I would like to format a big int as a string with leading zeros. I'm looking for an example similar to this, but with Big:
I'm looking at source here.
But when I call:
m := big.NewInt(99999999999999)
fmt.Println(m.Format("%010000000000000000000","d"))
I see:
prog.go:10:22: m.Format("%010000000000000000000", "d") used as value
prog.go:10:23: cannot use "%010000000000000000000" (type string) as type fmt.State in argument to m.Format:
string does not implement fmt.State (missing Flag method)
prog.go:10:48: cannot use "d" (type string) as type rune in argument to m.Format
(I understand normally I can use m.String(), but zero padding seems to complicate this, so I'm looking specifically for some help on the Format method.)

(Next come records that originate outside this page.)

(** C7 (amended): an identifier outside the four supported tools throws
    ["Unsupported CLI tool: <id>. Supported tools: claude-cli, gemini-cli,
    codex-cli, augment-cli"]; a supported identifier yields a
    configuration when [AI_ENV] is empty or unset or holds valid JSON, and
    throws the [JSON.parse] error when [AI_ENV] holds malformed JSON. *)
Theorem getCliToolConfig_spec (env : Env) (cliTool : jstr) :
  (~ In cliTool supported_tools ->
     getCliToolConfig env cliTool = Throw (unsupported_message cliTool) /\
     substring cliTool (unsupported_message cliTool) /\
     Forall (fun t => substring t (unsupported_message cliTool)) supported_tools) /\
  (In cliTool supported_tools ->
     env_or env "AI_ENV" [] = [] \/ (exists v, JSON_parse (env_or env "AI_ENV" []) = Ok v) ->
     exists config, getCliToolConfig env cliTool = Ok config) /\
  (In cliTool supported_tools -> forall e,
     JSON_parse (env_or env "AI_ENV" []) = Throw e ->
     env_or env "AI_ENV" [] <> [] ->
     getCliToolConfig env cliTool = Throw e).
Proof.
  unfold getCliToolConfig. cbv zeta.
  destruct (jstr_eqb cliTool (u "claude-cli")) eqn:E1.
  { apply jstr_eqb_spec in E1; subst. supported_branch. }
  destruct (jstr_eqb cliTool (u "gemini-cli")) eqn:E2.
  { apply jstr_eqb_spec in E2; subst. supported_branch. }
  destruct (jstr_eqb cliTool (u "codex-cli")) eqn:E3.
  { apply jstr_eqb_spec in E3; subst. supported_branch. }
  destruct (jstr_eqb cliTool (u "augment-cli")) eqn:E4.
  { apply jstr_eqb_spec in E4; subst. supported_branch. }
  assert (Hout : ~ In cliTool supported_tools).
  { simpl. intros [<-|[<-|[<-|[<-|[]]]]];
      [discriminate E1 | discriminate E2 | discriminate E3 | discriminate E4]. }
  split; [|split; intros Hin; contradiction].
  intros _. split; [reflexivity|]. split.
  - exists (u "Unsupported CLI tool: "), (u ". Supported tools: claude-cli, gemini-cli, codex-cli, augment-cli").
    reflexivity.
  - repeat constructor.
    + apply (unsupported_mentions cliTool ". Supported tools: " _
               ", gemini-cli, codex-cli, augment-cli"); reflexivity.
    + apply (unsupported_mentions cliTool ". Supported tools: claude-cli, " _
               ", codex-cli, augment-cli"); reflexivity.
    + apply (unsupported_mentions cliTool ". Supported tools: claude-cli, gemini-cli, " _
               ", augment-cli"); reflexivity.
    + apply (unsupported_mentions cliTool
               ". Supported tools: claude-cli, gemini-cli, codex-cli, " _ ""); reflexivity.
Qed.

Here's my playground link.
You can simply use fmt.Sprintf(...)
with the "%020s"
directive (where 20 is whatever total length you want). The s
verb will use the natural string format of the big int and the 020
modifier will create a string with total length of (at least) 20 with zero padding (instead of whitespace).

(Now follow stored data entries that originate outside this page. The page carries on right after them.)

(** X9. A close request whose comment is not a string, [null] say, and
    whose labels are strings: the handler runs the label commands, every one
    of which [subprocess.run] completes, and then raises [AttributeError] on
    [comment.strip()]: the labels have been added, the issue is not closed,
    nothing is recorded, no answer is sent. *)
Theorem close_without_comment_text `{Host} (dir repo raw : string) (n : pyint)
    (comment : json) (ls : list string) (w : world) :
  valid_request raw = Some (n, "close", comment, JArr (JStr <$> ls)) ->
  as_str comment = None ->
  (∀ i l, ls !! i = Some l ->
          subprocess_run
            (World (files w) (tmpfiles w)
               (trace w ++ (went_through <$> label_calls repo n (take i ls))))
            (label_call repo n l) = Completed) ->
  _handle_action dir repo raw w
  = (Crashed AttributeError,
     World (files w) (tmpfiles w)
       (trace w ++ (went_through <$> label_calls repo n ls))).
Proof.
  intros Hvalid Hcomment Hall.
  rewrite (handle_valid_request dir repo raw n "close" _ _ w Hvalid).
  change (dispatch dir repo n "close" comment (JArr (JStr <$> ls)) w)
    with (_do_close dir repo n comment "completed" (JArr (JStr <$> ls)) w).
  unfold _do_close. rewrite label_items_list.
  rewrite (add_labels_through repo n ls w Hall).
  by destruct comment.
Qed.

Lemma close_without_comment_text_witness :
  @_handle_action Reference.host Reference.triage_dir Reference.repo
    (Reference.json_text "{'number': 102, 'action': 'close', 'comment': null, 'labels': ['bug']}")
    Reference.sample_world
  = (Crashed AttributeError,
     World Reference.sample_files ∅
       [GhCall ["gh"; "issue"; "edit"; "102"; "--repo"; "owner/repo";
                "--add-label"; "bug"] true ""]).
Proof.
  rewrite (@close_without_comment_text Reference.host Reference.triage_dir
             Reference.repo _ (PyInt 102) JNull ["bug"]).
  - reflexivity.
  - vm_compute. reflexivity.
  - reflexivity.
  - intros i l Hl. reflexivity.
Defined.

(* ===================================================================== *)
(** ** The repository the server works on *)
(* ===================================================================== *)

(** X10. When [main] settles on a repository, the value is true in
    Python's sense and comes from one of three places, in this order of
    precedence: the [--repo] argument when it is given and not empty; the
    [repo] of [findings.json]; the [repo] of [issues.json], and then only
    because [findings.json] had none that is true. *)
Theorem resolve_repo_choice `{Host} (dir : string) (arg : option string)
    (fs : store) (repo : json) :
  resolve_repo dir arg fs = Ok (Some repo) ->
  json_truthy repo = true
  ∧ ((∃ a, arg = Some a ∧ a ≠ "" ∧ repo = JStr a)
     ∨ ((arg = None ∨ arg = Some "")
        ∧ ∃ findings,
            load_json fs (dir ++ "/findings.json") = Ok (JObj findings)
            ∧ (repo = body_get findings "repo" (JStr "")
               ∨ (json_truthy (body_get findings "repo" (JStr "")) = false
                  ∧ ∃ issues,
                      load_json fs (dir ++ "/issues.json") = Ok (JObj issues)
                      ∧ repo = body_get issues "repo" (JStr ""))))).
Proof.
  assert (∀ r0 : json,
            (match search_repo dir fs ["findings.json"; "issues.json"] r0 with
             | Raise e => Raise e
             | Ok r => Ok (if json_truthy r then Some r else None)
             end) = Ok (Some repo) ->
            json_truthy repo = true
            ∧ ∃ findings,
                load_json fs (dir ++ "/findings.json") = Ok (JObj findings)
                ∧ (repo = body_get findings "repo" (JStr "")
                   ∨ (json_truthy (body_get findings "repo" (JStr "")) = false
                      ∧ ∃ issues,
                          load_json fs (dir ++ "/issues.json") = Ok (JObj issues)
                          ∧ repo = body_get issues "repo" (JStr "")))) as Hsearch.
  { intros r0. cbn [search_repo].
    destruct (load_json fs (dir ++ "/" ++ "findings.json")) as [[| | | | | |findings]|e]
      eqn:Hf; try discriminate.
    cbn [get_repo].
    destruct (json_truthy (body_get findings "repo" (JStr ""))) eqn:Ht1.
    - rewrite Ht1. intros [= <-]. split; [done|]. exists findings. split; [done|]. by left.
    - destruct (load_json fs (dir ++ "/" ++ "issues.json")) as [[| | | | | |issues]|e]
        eqn:Hi; try discriminate.
      cbn [get_repo].
      destruct (json_truthy (body_get issues "repo" (JStr ""))) eqn:Ht2.
      + rewrite Ht2. intros [= <-]. split; [done|]. exists findings. split; [done|].
        right. split; [done|]. by exists issues.
      + rewrite Ht2. discriminate. }
  unfold resolve_repo. destruct arg as [a|].
  - destruct (truthy a) eqn:Ha.
    + intros [= <-]. split; [done|]. left. exists a.
      split; [done|]. split; [by apply truthy_true|done].
    + intros Hres. apply Hsearch in Hres as [Ht Hfrom]. split; [done|].
      right. split; [|done]. right. f_equal. by apply truthy_false.
  - intros Hres. apply Hsearch in Hres as [Ht Hfrom]. split; [done|].
    right. split; [by left|done].
Qed.

Lemma resolve_repo_choice_witness :
  @resolve_repo Reference.host Reference.triage_dir None
    (<["/t/triage/issues.json" := Reference.json_text "{'repo': 'owner/repo'}"]>
       (<["/t/triage/findings.json" := Reference.json_text "{'repo': ''}"]> ∅))
  = Ok (Some (JStr "owner/repo"))
  ∧ json_truthy (JStr "owner/repo") = true.
Proof.
  assert (Hrun : @resolve_repo Reference.host Reference.triage_dir None
                   (<["/t/triage/issues.json" :=
                        Reference.json_text "{'repo': 'owner/repo'}"]>
                      (<["/t/triage/findings.json" :=
                           Reference.json_text "{'repo': ''}"]> ∅))
                 = Ok (Some (JStr "owner/repo"))) by (vm_compute; reflexivity).
  split; [exact Hrun|].
  exact (proj1 (@resolve_repo_choice Reference.host _ _ _ _ Hrun)).
Defined.
(* ===================================================================== *)
(** ** More facts about the dashboard *)
(* ===================================================================== *)

Import Pages.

For example (Go Playground):
m := big.NewInt(99999999999999)
s := fmt.Sprintf("%020s", m)
fmt.Println(s)
// 00000099999999999999
The Int.Format()
is not for you to call manually (although you could), but it is to implement fmt.Formatter
so the fmt
package will support formatting big.Int
values out-of-the box.
See this example:
m := big.NewInt(99)
fmt.Printf("%06d
", m)
if _, ok := m.SetString("1234567890123456789012345678901234567890", 10); !ok {
panic("big")
}
fmt.Printf("%060d
", m)
Outputs (try it on the Go Playground):
000099
000000000000000000001234567890123456789012345678901234567890
This is the simplest, so use this. Manually creating an fmt.Formatter
gives you more control, but is also harder to do it. Unless this is a performance critical part of your app, just use the above solution.